- **Exercise goal**: The answer must consist of every line from the entries below that contains the word "Lines".

- **Data excerpts**:
(** Lines 465 to 485: one date. *)
Definition date_step (env : Env) (people : list Person) (temp_dir : pystr)
    (st : loop_state) (id : Z * pystr) : M loop_state :=
  let '(i, date) := id in
  try_except
    (date_info <- convert_to_hijri env date ;;
     let docx_file := path_join temp_dir (u "getpass_" ++ str_of_int i ++ u ".docx") in
     let pdf_file := path_join temp_dir (u "getpass_" ++ str_of_int i ++ u ".pdf") in
     processed_docx <- process_document env date_info people (u "GETPASS.docx") docx_file ;;
     let docx_files := docx_files st ++ [processed_docx] in
     ok <- convert_to_pdf env docx_file pdf_file ;;
     if ok then
       ret (mkLoop docx_files (pdf_files st ++ [pdf_file]) (conversion_success st))
     else
       logger WARNING (u "Failed to convert " ++ docx_file ++ u " to PDF") ;;
       ret (mkLoop docx_files (pdf_files st) false))
    (fun e =>
       (* except ValueError as e *)
       if is_ValueError e then
         logger ERROR (u "Invalid date format: " ++ str_of_exn e) ;;
         raise (HTTPException 400 (u "Invalid date format: " ++ str_of_exn e))
       else raise e).

Definition len {A} (l : list A) : Z := Z.of_nat (length l).

(** Lines 491 to 512, the two PDF branches.  The result is the response
    returned, or [None] for reaching the next statement, and the value of
    [conversion_success] at that point. *)
Definition pdf_stage (env : Env) (st : loop_state) : M (option FileResponse * bool) :=
  let output_dir := u "output" in
  if conversion_success st && (1 <? len (pdf_files st)) then
    let final_pdf_path := path_join output_dir (u "getpass.pdf") in
    ok <- merge_pdfs env (pdf_files st) final_pdf_path ;;
    if ok then ret (Some (mkResponse final_pdf_path (u "getpass.pdf") MEDIA_PDF), true)
    else ret (None, false)
  else if conversion_success st && (len (pdf_files st) =? 1) then
    let final_pdf_path := path_join output_dir (u "getpass.pdf") in
    src <- lift (index (pdf_files st) 0) ;;
    shutil_copy2 env src final_pdf_path ;;
    ret (Some (mkResponse final_pdf_path (u "getpass.pdf") MEDIA_PDF), true)
  else ret (None, conversion_success st).

(** Lines 514 to 533, the Word branches, for the current value of
    [conversion_success]. *)
Definition word_stage (env : Env) (st : loop_state) (conversion_success : bool)
  : M (option FileResponse) :=
  let output_dir := u "output" in
  if negb conversion_success then
    if len (docx_files st) =? 1 then
      let final_docx_path := path_join output_dir (u "getpass.docx") in
      src <- lift (index (docx_files st) 0) ;;
      shutil_copy2 env src final_docx_path ;;
      ret (Some (mkResponse final_docx_path (u "getpass.docx") MEDIA_DOCX))
    else
      let zip_path := path_join output_dir (u "getpass_documents.zip") in
      ok <- create_docx_zip env (docx_files st) zip_path ;;
      if ok then ret (Some (mkResponse zip_path (u "getpass_documents.zip") MEDIA_ZIP))
      else ret None
  else ret None.

(** Lines 487 to 536. *)
Definition consolidate (env : Env) (st : loop_state) : M FileResponse :=
  let output_dir := u "output" in
  call env (S_makedirs output_dir) ;;
  first <- pdf_stage env st ;;
  match first with
  | (Some response, _) => ret response
  | (None, conversion_success) =>
      second <- word_stage env st conversion_success ;;
      match second with
      | Some response => ret response
      | None => raise (HTTPException 500 (u "Failed to generate documents"))
      end
  end.

(** [with tempfile.TemporaryDirectory() as temp_dir: body]: the directory and
    all it holds are removed when the block is left, normally or not. *)
Definition with_temporary_directory {A} (env : Env) (body : pystr -> M A) : M A :=
  call env S_mkdtemp ;;
  try_finally (body (tempdir env)) (remove_tree (tempdir env)).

- **Response**:
(** Lines 465 to 485: one date. *)
(** Lines 491 to 512, the two PDF branches.  The result is the response
(** Lines 514 to 533, the Word branches, for the current value of
(** Lines 487 to 536. *)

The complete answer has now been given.